No TV format is less forgiving than the primetime chat show. Many gladiators have entered the arena and eaten dust. From Davina McCall to Charlotte Church, Michael McIntyre to John Bishop, it is a graveyard of the gifted and the game.
To do it brilliantly, you need several things: the ability to create rapport between a sofa full of guests who have never met; the timing of a standup, with an acid streak beneath the warmth; and rarest of all, a knack for keeping the room pleasantly on edge. Graham Norton has all that, and then some. Trying to make it look as easy as he does is next to impossible.
When Claudia Winkleman stood in for him in February 2025 – joined by Chris Pratt, Saoirse-Monica Jackson, Toby Jones and Rob Beckett – she expertly steered the ship with her rapid-fire humour, sly impishness and genuine curiosity. Having conquered Strictly, The Traitors and The Piano, she was arguably the most sought-after presenter on British television. A chat show of her own felt inevitable afterwards. So why has The Claudia Winkleman Show, launched in March, failed to catch light?

Nobody is blaming Winkleman, of course: that would be tantamount to treason. Her fringe alone is a national treasure. The viewing figures have been respectable: her debut drew 1.5 million, marginally ahead of the final episode of Norton’s last series, with catch-up adding another 700,000. But there was still a nagging sense that something was missing. In his three-star review for The Independent, Nick Hilton called it “a stylish, televised cocktail party – the ingredients are there, and they have the right mixologist, but they might need to tweak the recipe”.
How? Well, starrier guests would help. Norton’s annual run, timed to coincide with Hollywood’s awards season, consistently delivers a dizzying panoply of A-listers – from Timothée Chalamet to Margot Robbie just in the last series – that Winkleman, launching in the off-season, could only watch from a distance. While Jeff Goldblum, that famously garrulous raconteur, is always great value, a guest list that by the final episode featured Dan Levy, Phil Dunster and Josh Widdicombe – all plugging TV work – was not exactly the stellar roster that BBC One’s Friday night slot usually promises.
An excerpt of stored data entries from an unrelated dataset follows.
(** The socket the main thread holds. *)
Definition main_held (m : main_pc) : list Z := if m is MQueue s1 then [s1] else [].

Record pool_inv {Q} `{SynQueue Q} (s : server Q) : Prop := {
  inv_queue : sq_ok s.(sv_queue);
  inv_count : s.(sv_info).(ti_count) = Z.of_nat (length s.(sv_threads));
  inv_free : s.(sv_info).(ti_free) = Z.of_nat (free_threads s.(sv_threads));
  inv_max : Z.of_nat (length s.(sv_threads)) < MAXTHREAD;
  inv_start : forall n, s.(sv_main) = MStart n -> 0 <= n <= MAXTHREAD;
  inv_held : forall s1, s.(sv_main) = MQueue s1 -> 0 <= s1;
  inv_entered : s.(sv_entered) ≡ₚ sq_contents s.(sv_queue) ++ held s.(sv_threads) ++ s.(sv_finished);
  inv_accepted : s.(sv_accepted) ≡ₚ main_held s.(sv_main) ++ s.(sv_dropped)
                                     ++ filter (fun v => 0 <= v) s.(sv_entered);
}.

(** ** Lemmas *)

Section PoolLemmas.
Context {Q : Type} `{SynQueue Q}.

Lemma free_threads_app l1 l2 : free_threads (l1 ++ l2) = (free_threads l1 + free_threads l2)%nat.
Proof. apply sum_list_with_app. Qed.

Lemma free_threads_length ts : (free_threads ts <= length ts)%nat.
Proof.
  unfold free_threads. induction ts as [|t ts IH]; simpl; [lia|]. destruct t; simpl; lia.
Qed.

Lemma held_app l1 l2 : held (l1 ++ l2) = held l1 ++ held l2.
Proof. apply flat_map_app. Qed.

Lemma held_starting n : held (replicate n Starting) = [].
Proof. induction n; [done|]. simpl. done. Qed.

Lemma free_starting n : free_threads (replicate n Starting) = 0%nat.
Proof. induction n; [done|]. simpl. done. Qed.

(** [init_threads] counts what it starts and stays below the limit. *)
Lemma init_threads_inv n created ti :
  0 <= ti.(ti_count) < MAXTHREAD -> 0 <= n <= MAXTHREAD ->
  let r := init_threads n created ti in
  ti_count r.1 = ti.(ti_count) + Z.of_nat r.2 /\ ti_free r.1 = ti.(ti_free)
  /\ ti.(ti_count) + Z.of_nat r.2 < MAXTHREAD.
Proof.
  unfold init_threads, MAXTHREAD. intros Hc Hn. cbv zeta.
  rewrite (to_u_small 32 (ti_count ti + n)) by lia.
  destruct (Z.ltb_spec (ti_count ti + n) 300); simpl; [|lia].
  set (k := length _).
  assert (k <= Z.to_nat n)%nat as Hk.
  { subst k. etransitivity; [apply filter_length_le|]. rewrite length_take. lia. }
  rewrite to_u_small by lia. lia.
Qed.

(** The share of one worker in the invariant. *)
Lemma worker_step_spec t ti q t' ti' q' done k :
  worker_step t ti q t' ti' q' done -> sq_ok q ->
  0 <= ti.(ti_count) < MAXTHREAD -> 0 < ti.(ti_count) ->
  ti.(ti_free) = Z.of_nat (free_of t + k) -> Z.of_nat (free_of t + k) < MAXTHREAD ->
  let ts' := option_list t' in
  sq_ok q' /\ ti_count ti' = ti.(ti_count) - 1 + Z.of_nat (length ts')
  /\ ti_free ti' = Z.of_nat (free_threads ts' + k)
  /\ sq_contents q ++ held_of t ≡ₚ sq_contents q' ++ held ts' ++ done.
Proof.
  unfold MAXTHREAD, held, free_threads. intros Hs Hq Hc Hc1 Hf Hk.
  destruct Hs as [ti q|ti q|ti q r q' E|ti q v|ti q s|ti q|ti q]; cbn in *;
    rewrite ?Hf, ?to_u_small by lia; split_and!;
    try done; try lia; rewrite ?app_nil_r; try done.
  - destruct (sq_get_law q Hq) as (q2 & E2 & Hq2 & _). rewrite E in E2. by injection E2 as -> ->.
  - destruct r; simpl; lia.
  - destruct (sq_get_law q Hq) as (q2 & E2 & _ & Hc2). rewrite E in E2. injection E2 as -> <-.
    rewrite Hc2. destruct (sq_contents q) as [|v l]; simpl; [done|].
    apply Permutation_cons_append.
  - destruct (v <? 0); simpl; lia.
  - by destruct (v <? 0).
Qed.

Lemma main_step_inv s s' : pool_inv s -> main_step s s' -> pool_inv s'.
Proof.
  intros I Hs. pose proof (free_threads_length (sv_threads s)) as Hfl.
  destruct Hs; destruct I as [Iq Ic If Im Is Ih Ie Ia]; cbn in *.
  - split; cbn; try done; intros; by case_match.
  - destruct (sq_put_law q (-1) Iq) as (r & q2 & E & Hq2 & Hr). rewrite H0 in E. injection E as -> ->.
    split; cbn; try done.
    + destruct Hr as [[-> ->]|[-> ->]]; cbn; [|done]. rewrite Ie. solve_Permutation.
    + rewrite Ia. destruct Hr as [[-> _]|[-> _]]; cbn; [|done]. by rewrite filter_app, app_nil_r.
  - destruct (Z.leb_spec 0 s1); split; cbn; try done.
    + by intros ? [= <-].
    + rewrite Ia. solve_Permutation.
  - destruct (sq_put_law q s1 Iq) as (r & q2 & E & Hq2 & Hr). rewrite H0 in E. injection E as -> ->.
    specialize (Ih _ eq_refl).
    destruct Hr as [[-> Hr]|[-> Hr]]; cbn; split; cbn; rewrite ?Hr; try done.
    + rewrite Ie. solve_Permutation.
    + rewrite Ia, filter_app, filter_cons_True by done. solve_Permutation.
    + rewrite Ia. solve_Permutation.
  - split; cbn; try done; intros; by case_match.
  - split; cbn; try done; intros; by case_match.
  - split; cbn; try done.
    + intros n. case_match; [|done]. by intros [= <-].
    + intros n. by case_match.
    + rewrite Ia. by case_match.
  - split; cbn; try done. intros n [= <-]. unfold MAXTHREAD in *. rewrite to_u_small; lia.
  - specialize (Is n eq_refl).
    destruct (init_threads_inv n created ti ltac:(lia) Is) as (H1 & H2 & H3).
    split; cbn; try done.
    + rewrite H1, length_app, length_replicate. lia.
    + rewrite H2, free_threads_app, free_starting. lia.
    + rewrite length_app, length_replicate. lia.
    + rewrite held_app, held_starting, app_nil_r. done.
Qed.
(** The copying loop of [file_copy]: it ends at the end of the source, and on an
    error of [read] in the same way. *)
Fixpoint file_copy_loop (fuel : nat) (src : bytes) (err : bool) (fd_to : Z) : M F Z :=
  match fuel with
  | O => lift None
  | S f =>
      let '(read_, buf) := fd_read src err FILEBUF in
      if 0 <? read_ then
        write_ ← on_fs (fun fs => px_write fs fd_to buf);
        if write_ =? read_ then file_copy_loop f (drop (length buf) src) err fd_to
        else mret ERR_BRKPIPE
      else mret 0
  end.

Definition file_copy (source dest : bytes) : M F Z :=
  fd_to ← on_fs (fun fs => px_open_wr fs dest);
  if fd_to <? 0 then mret ERR_FORBIDDEN
  else
    fs ← get_fs;
    let fd_from := px_open_rd fs source in
    if fd_from <? 0 then mret ERR_FILENOTFOUND
    else if negb (px_malloc FILEBUF) then mret ERR_NOMEM
    else
      let src := px_contents fs fd_from in
      file_copy_loop (S (length src)) src (px_read_error fs fd_from) fd_to.

Definition file_move (source dest : bytes) : M F Z :=
  e ← on_fs (fun fs => px_rename fs source dest);
  match e with
  | None => mret 0
  | Some EXDEV =>
      retval ← file_copy source dest;
      if retval =? 0 then _ ← on_fs (fun fs => px_unlink fs source); mret retval
      else mret retval
  | Some _ => mret (-1)
  end.

(** [.] and [..] *)
Definition is_dot_entry (name : bytes) : bool :=
  match name with
  | [] => false
  | c :: r => (c =? chr ".") &&
      match r with
      | [] => true
      | d :: r' => (d =? chr ".") && (if r' is [] then true else false)
      end
  end.

(** [snprintf(file, PATH_LEN, "%s/%s", dir, name)] *)
Definition join_path (dir name : bytes) : bytes :=
  take (PATH_LEN - 1) (dir ++ bs "/" ++ name).

(** The loop over the entries of a directory: [f] handles one entry, and what
    it returns together with a variable of the caller that lives across the
    entries; a result that is not 0 ends the loop. *)
Fixpoint for_entries {A} (entries : list bytes) (a : A) (f : A -> bytes -> M F (Z * A)) : M F Z :=
  match entries with
  | [] => mret 0
  | e :: es =>
      if is_dot_entry e then for_entries es a f
      else '(r, a) ← f a e; if r =? 0 then for_entries es a f else mret r
  end.
(* ===== verification/Request.v ===== *)
(** * Reading requests (instance.c)

    [read_header] is the reading loop of [handle_requests] and
    [parse_request] what follows it up to [send_page]: the method, the tokens
    of the request line, the properties of the connection and the decoded page.
    [read_post_data] reads a request body. *)
From S2P Require Export MyString SendFile.

(** ** Definitions *)

Definition dotdot_slash : bytes := bs "../".

Definition modURL (m : bytes) (url : option nat) (params : bool) : option bytes :=
  m ← replaceEscape m url;
  if params then Some m
  else match url with
       | None => None
       | Some url => strReplace m url dotdot_slash 0
       end.

(** The method whose name the request begins with; the names are tried in this
    order. *)
Definition methods : list (bytes * Z) :=
  [(bs "GET", GET); (bs "POST", POST); (bs "PUT", PUT); (bs "DELETE", DELETE);
   (bs "OPTIONS", OPTIONS); (bs "PROPFIND", PROPFIND); (bs "MKCOL", MKCOL);
   (bs "COPY", COPY); (bs "MOVE", MOVE)].

Fixpoint find_method (ms : list (bytes * Z)) (s : bytes) : option Z :=
  match ms with
  | [] => None
  | (name, id) :: ms => if starts_with name s then Some id else find_method ms s
  end.

(** How the reading of a header ends: the client is gone, the request is not
    acceptable, or the empty line is at [end_]. *)
Inductive header_outcome :=
  | HdrClosed
  | HdrBad
  | HdrEnd (end_ : nat).

(** [string_t]: the length, and the region [data] points to. *)
Record string_t := mkstring {
  sp_len : Z;
  sp_data : option bytes;
}.

Section Request.
Context {F : Type} `{Posix F}.
Context (conf : weborf_configuration_t).

(** Changes the memory of the request. *)
Definition upd_req (f : bytes -> option bytes) : M F unit :=
  c ← conn; m ← lift (f c.(req)); upd (set_req m).

(** The inner loop: [from] is where the search starts, [bufFull] the part of
    [buf] in use.  Returns the two as well. *)
Fixpoint read_header (fuel from bufFull : nat) : M F (header_outcome * nat * nat) :=
  match fuel with
  | O => lift None
  | S f =>
      c ← conn;
      e ← lift (strstr c.(req) from (CRLF ++ [CR]));
      match e with
      | Some end_ => mret (HdrEnd end_, from, bufFull)
      | None =>
          '(r, data) ← sock_read 2;
          if r <=? 0 then mret (HdrClosed, from, bufFull)
          else
            _ ← upd_req (fun m => write_at m bufFull data);
            c ← conn;
            x ← lift (load c.(req) bufFull);
            let from := if negb ((x =? LF) || (x =? CR)) then bufFull else from in
            let bufFull := (bufFull + Z.to_nat r)%nat in
            if (INBUFFER <=? bufFull)%nat then mret (HdrBad, from, bufFull)
            else read_header f from bufFull
      end
  end.

(** The last byte of the empty line, when it was not read yet, and the NUL that
    ends the header. *)
Definition end_header (end_ from bufFull : nat) : M F nat :=
  c ← conn;
  e ← lift (strstr c.(req) from (CRLF ++ CRLF));
  bufFull ← (match e with
             | Some _ => mret bufFull
             | None =>
                 '(r, data) ← sock_read 1;
                 _ ← upd_req (fun m => write_at m bufFull data);
                 mret (bufFull + Z.to_nat r)%nat
             end);
  _ ← upd_req (fun m => store m (end_ + 2) 0);
  mret bufFull.

Definition get_basedir (http_param : nat) : M F bytes :=
  if negb conf.(c_virtual_host) then mret conf.(c_basedir)
  else
    c ← conn;
    h ← lift (strstr c.(req) http_param (CRLF ++ bs "Host: "));
    match h with
    | None => mret conf.(c_basedir)
    | Some h =>
        let h := (h + 8)%nat in
        e ← lift (strstr c.(req) h [CR]);
        match e with
        | None => mret conf.(c_basedir)
        | Some e =>
            (* the NUL is replaced by the [\r] again after the call *)
            m ← lift (store c.(req) e 0);
            name ← lift (cstr_at m h);
            mret (default conf.(c_basedir) (px_getenv name))
        end
    end.

(** [strncmp(a, s, len) == 0] with [len] the length of [s]. *)
Definition begins_with (a : bytes) (s : bytes) : bool := starts_with s (cstr_prefix a).

Definition set_connection_props : M F unit :=
  '(connection, a) ← param (bs "Connection") (fresh 12) 12;
  c ← conn;
  p7 ← lift (load c.(req) (c.(http_param) + 7));
  p5 ← lift (if p7 =? chr "1" then load c.(req) (c.(http_param) + 5) else Some 0);
  _ ← (if (p7 =? chr "1") && (p5 =? chr "1") then
         _ ← upd (set_protocol_version HTTP_1_1);
         upd (set_keep_alive (negb (connection && begins_with a (bs "close"))))
       else
         _ ← upd (set_protocol_version (schar p7));
         upd (set_keep_alive (connection && begins_with a (bs "Keep"))));
  c ← conn;
  c ← lift (split_get_params c);
  _ ← upd (fun _ => c);
  _ ← upd_req (fun m => modURL m (Some c.(page)) false);
  _ ← upd_req (fun m => modURL m c.(get_params) true);
  b ← get_basedir c.(http_param);
  upd (set_basedir b).

(** From the complete header to the request; [false] is [goto bad_request]. *)
Definition parse_request : M F bool :=
  s ← cstring 0;
  match find_method methods s with
  | None => mret false
  | Some id =>
      _ ← upd (set_method_id id);
      c ← conn;
      '(m, method_, lasts) ← lift (strtok_r c.(req) 0 (bs " "));
      '(m, page_, lasts) ← lift (strtok_r m lasts (bs " "));
      _ ← upd (set_req m);
      match page_, method_ with
      | Some p, Some q =>
          _ ← upd (fun c => set_page p (set_method q c));
          _ ← upd (set_http_param lasts);
          _ ← set_connection_props;
          mret true
      | _, _ => mret false
      end
  end.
Not helping were the dark teal sofa and mood lighting, which are a touch too redolent of a business hotel bar. And then there were the audience participation segments. Charming on Winkleman’s Radio 2 show, they are a harder sell on primetime BBC One. A man who communicates with birds on social media. Identical twin opera singers. A pencil designer. A couple on their first date. At best, they felt contrived; at worst, interminable.
Deeper than format is the question of fit. Winkleman – whose career spans three decades, from Holiday reporter to British TV staple – is curious and instinctively at ease with whoever sits opposite her. Her mother, former Fleet Street editor Eve Pollard, gave her the mantra she has lived by: “Don’t worry about being interesting, but always be interested.” In another era, that would have been more than enough.
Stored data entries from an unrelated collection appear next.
(** One character: itself, or an escape that decodes to it. *)
Lemma dav_esc_char_spec c :
  1 <= c < 128 ->
  dav_esc_char c = [c] /\ c <> 37 /\ dav_plain c = true
  \/ exists a b, dav_esc_char c = [37; a; b] /\ a <> 0 /\ b <> 0
       /\ to_char (strtol [a; b] 16) = c /\ dav_plain c = false.
Proof.
  intros Hc. assert (dav_esc_ok c || (c =? 0) = true) as H.
  { apply (check_below 128 (fun c => dav_esc_ok c || (c =? 0))); [by vm_compute | lia]. }
  destruct (Z.eqb_spec c 0); [lia|]. rewrite orb_false_r in H. unfold dav_esc_ok in H.
  unfold dav_esc_char in *. destruct (dav_plain c).
  - left. destruct (Z.eqb_spec c 37) as [->|]; [by rewrite andb_false_r in H | done].
  - right. destruct (hex02 c) as [|a [|b [|]]]; try done; [by rewrite andb_false_r in H|]. exists a, b.
    rewrite !andb_true_iff, !negb_true_iff, !Z.eqb_neq, !Z.eqb_eq in H. naive_solver.
Qed.

Definition text7 (s : bytes) : Prop := Forall (fun c => 1 <= c < 128) s.

Lemma unescape_dav_esc s : text7 s -> unescape (dav_esc s) = s.
Proof.
  induction 1 as [|c s Hc Hs IH]; [done|]. cbn [dav_esc flat_map]. fold (dav_esc s).
  destruct (dav_esc_char_spec c Hc) as [(-> & Hne & _)|(a & b & -> & _ & _ & Hv & _)]; cbn [app unescape].
  - destruct (Z.eqb_spec c 37); [done|]. by rewrite IH.
  - cbn [Z.eqb Pos.eqb]. by rewrite Hv, IH.
Qed.

Lemma dav_esc_nonul s : text7 s -> 0 ∉ dav_esc s.
Proof.
  induction 1 as [|c s Hc Hs IH]; [apply not_elem_of_nil|]. cbn [dav_esc flat_map]. fold (dav_esc s).
  rewrite not_elem_of_app. split; [|done].
  destruct (dav_esc_char_spec c Hc) as [[E _] | (x & y & E & Hx & Hy & _)]; rewrite E;
    rewrite !not_elem_of_cons; split_and!; (lia || apply not_elem_of_nil).
Qed.
(* ===== verification/Server.v ===== *)
(** * Serving requests (instance.c)

    [send_page] dispatches a request to its handler: PUT, DELETE, OPTIONS and
    WebDAV, or [get_or_post] for files, directories and scripts;
    [handle_requests] serves the requests of a connection one after the other.
    The loop of an upload and the recursion over directories are followed for
    [turns] and [depth] steps. *)
From S2P Require Export Auth Cgi Webdav.

(** ** Definitions *)

Section Server.
Context {F : Type} `{Posix F}.
Context (conf : weborf_configuration_t).
Context (cachedir : option bytes).
Context (turns depth : nat).

(** The loop of [read_file]. *)
Fixpoint read_file_loop (fuel : nat) (fd content_l tot_read retval : Z) : M F Z :=
  match fuel with
  | O => lift None
  | S f =>
      let to_read := if FILEBUF <? content_l - tot_read then FILEBUF else content_l - tot_read in
      if 0 <? to_read then
        '(read_, buf) ← sock_read to_read;
        write_ ← on_fs (fun fs => px_write fs fd buf);
        if negb (write_ =? read_) then mret ERR_BRKPIPE
        else read_file_loop f fd content_l (tot_read + read_) retval
      else mret retval
  end.

Definition read_file : M F Z :=
  match conf.(c_authsock) with
  | None => mret ERR_FORBIDDEN
  | Some _ =>
      '(r, a) ← param (bs "Content-Length") (fresh NBUFFER) (Z.of_nat NBUFFER);
      if negb r then mret ERR_NODATA
      else
        s ← lift (cstr_at a 0);
        let content_l := strtol s 0 in
        c ← conn;
        path ← lift (cstr_at c.(strfile) 0);
        e ← file_exists path;
        let retval := if (e : bool) then OK_NOCONTENT else OK_CREATED in
        fd ← on_fs (fun fs => px_open_wr fs path);
        if fd =? -1 then mret ERR_FILENOTFOUND
        else
          ok ← on_fs (fun fs => px_ftruncate fs fd content_l);
          if negb ok then mret ERR_NOMEM
          else if negb (px_malloc FILEBUF) then mret ERR_NOMEM
          else read_file_loop turns fd content_l 0 retval
  end.

Definition delete_file : M F Z :=
  match conf.(c_authsock) with
  | None => mret ERR_FORBIDDEN
  | Some _ =>
      c ← conn;
      path ← lift (cstr_at c.(strfile) 0);
      fs ← get_fs;
      match px_stat fs path with
      | None => mret ERR_FILENOTFOUND
      | Some stat_d =>
          retval ← (if S_ISDIR stat_d.(st_mode) then dir_remove depth path
                    else e ← on_fs (fun fs => px_unlink fs path);
                         mret (if e is None then 0 else -1));
          mret (if negb (retval =? 0) then ERR_FORBIDDEN else OK_NOCONTENT)
      end
  end.

(** [pagelen] is unsigned, so that the test for an error is never true. *)
Definition write_dir (real_basedir : bytes) : M F Z :=
  '(r, a) ← check_etag (fresh ABUFFER);
  if r =? 0 then mret 0
  else
    hit ← cache_send_item conf cachedir 0;
    if (hit : bool) then mret 0
    else
      c ← conn;
      let basedir_len := Z.of_nat (length real_basedir) in
      let parent := negb ((to_u64 (c.(strfile_len) - 1) =? basedir_len)
                          || (to_u64 c.(strfile_len) =? basedir_len)) in
      if negb (px_malloc MAXSCRIPTOUT) then mret ERR_NOMEM
      else
        fs ← get_fs;
        path ← lift (cstr_at c.(strfile) 0);
        let scratch := px_malloc (Z.of_nat ESCAPED_FNAME_LEN) in
        '(n, html) ← lift (list_dir px_strftime (px_stat fs) scratch scratch path (px_scandir fs path)
                             (fresh (Z.to_nat MAXSCRIPTOUT)) MAXSCRIPTOUT parent px_garbage_stat);
        let pagelen := to_u64 n in
        _ ← send_http_header 200 (Some pagelen) (Some (bs "Content-Type: text/html" ++ CRLF)) true
              c.(strfile_stat).(st_mtime);
        text ← lift (load_n html 0 (Z.to_nat pagelen));
        _ ← sock_send text;
        _ ← cache_store_item cachedir 0 text;
        mret 0.

Definition tar_send_dir : M F Z :=
  _ ← upd (set_keep_alive false);
  if negb (px_malloc (Z.of_nat HEADBUF)) then mret ERR_NOMEM
  else
    c ← conn;
    let len := c.(strfile_len) - 1 in
    m ← lift (if len <? 0 then None else store c.(strfile) (Z.to_nat len) 0);
    _ ← upd (fun c => set_strfile_len len (set_strfile m c));
    path ← lift (cstr_at m 0);
    i ← lift (find_byte (chr "/") (reverse path));
    let name := drop (length path - i) path in
    let headers := take (HEADBUF - 1)
      (bs "Content-Type: application/x-gzip" ++ CRLF ++ bs "Content-Disposition: attachment; filename="
       ++ QUOTE ++ name ++ bs ".tar.gz" ++ QUOTE ++ CRLF) in
    _ ← send_http_header 200 None (Some headers) true (-1);
    fs ← get_fs;
    match px_tar fs path with
    | None => mret ERR_NOMEM
    | Some (out, status) => _ ← sock_send out; mret (if negb (status =? 0) then ERR_BRKPIPE else 0)
    end.

(** The loop over the index files: whether one was found and answered. *)
Fixpoint try_indexes (indexes : list bytes) : M F bool :=
  match indexes with
  | [] => mret false
  | idx :: rest =>
      c ← conn;
      r ← lift (snprintf c.(strfile) (Z.to_nat c.(strfile_len)) INDEXMAXLEN idx);
      _ ← upd (set_strfile r.1);
      path ← lift (cstr_at r.1 0);
      e ← file_exists path;
      if (e : bool) then
        p ← cstring c.(page);
        _ ← send_http_header 303 (Some 0) (Some (location_text (p ++ idx))) true (-1);
        mret true
      else try_indexes rest
  end.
But we expect more from our chat shows now. Energy. Sardonic wit. Viral moments. Perhaps nerves played a part – being thrust straight into one of television’s most prominent slots, with no run-up and no room for error, would unsettle anyone. Chat shows also demand a particular kind of ruthlessness – the ability to end a conversation before it ends itself. A few times conversations have rambled; she should have intervened more sharply.
Things could well align for the second series, and the first hasn’t been without merit. Jamie Dornan recounted an audition for the musical Rock of Ages that went catastrophically wrong. Before entering the room, he told Winkleman, he drank a quarter-bottle of Jameson whiskey on an empty stomach. He then vomited, violently, down his front, but performed the song anyway while reeking. Evidently, he did not get the part. Winkleman let that story breathe. Fun, too, upon the arrival of surprise guest Mr Blobby, was witnessing Canadian actor Dan Levy’s horror – shielding himself behind the sofa, telling the audience “You people are f***ing crazy.” These were the moments when Winkleman’s grace and quickness, which make her one of television’s most beloved figures, were simply allowed to do the work.
Before the series launched, Winkleman told the press she would be “obviously awful” and that no one should bother watching. They did bother – but may have shrugged at the results. So, if the BBC is to get the second series right, producers owe Winkleman some honest reflection. Less of the calculated “spontaneity”. More of the real sort. Plus, a harder fight for the guests. The Claudia Winkleman who coaxes contestants into dismantling each other on The Traitors is the most dangerous person in any room she enters. Finding the format that sets her free – that is the job in hand.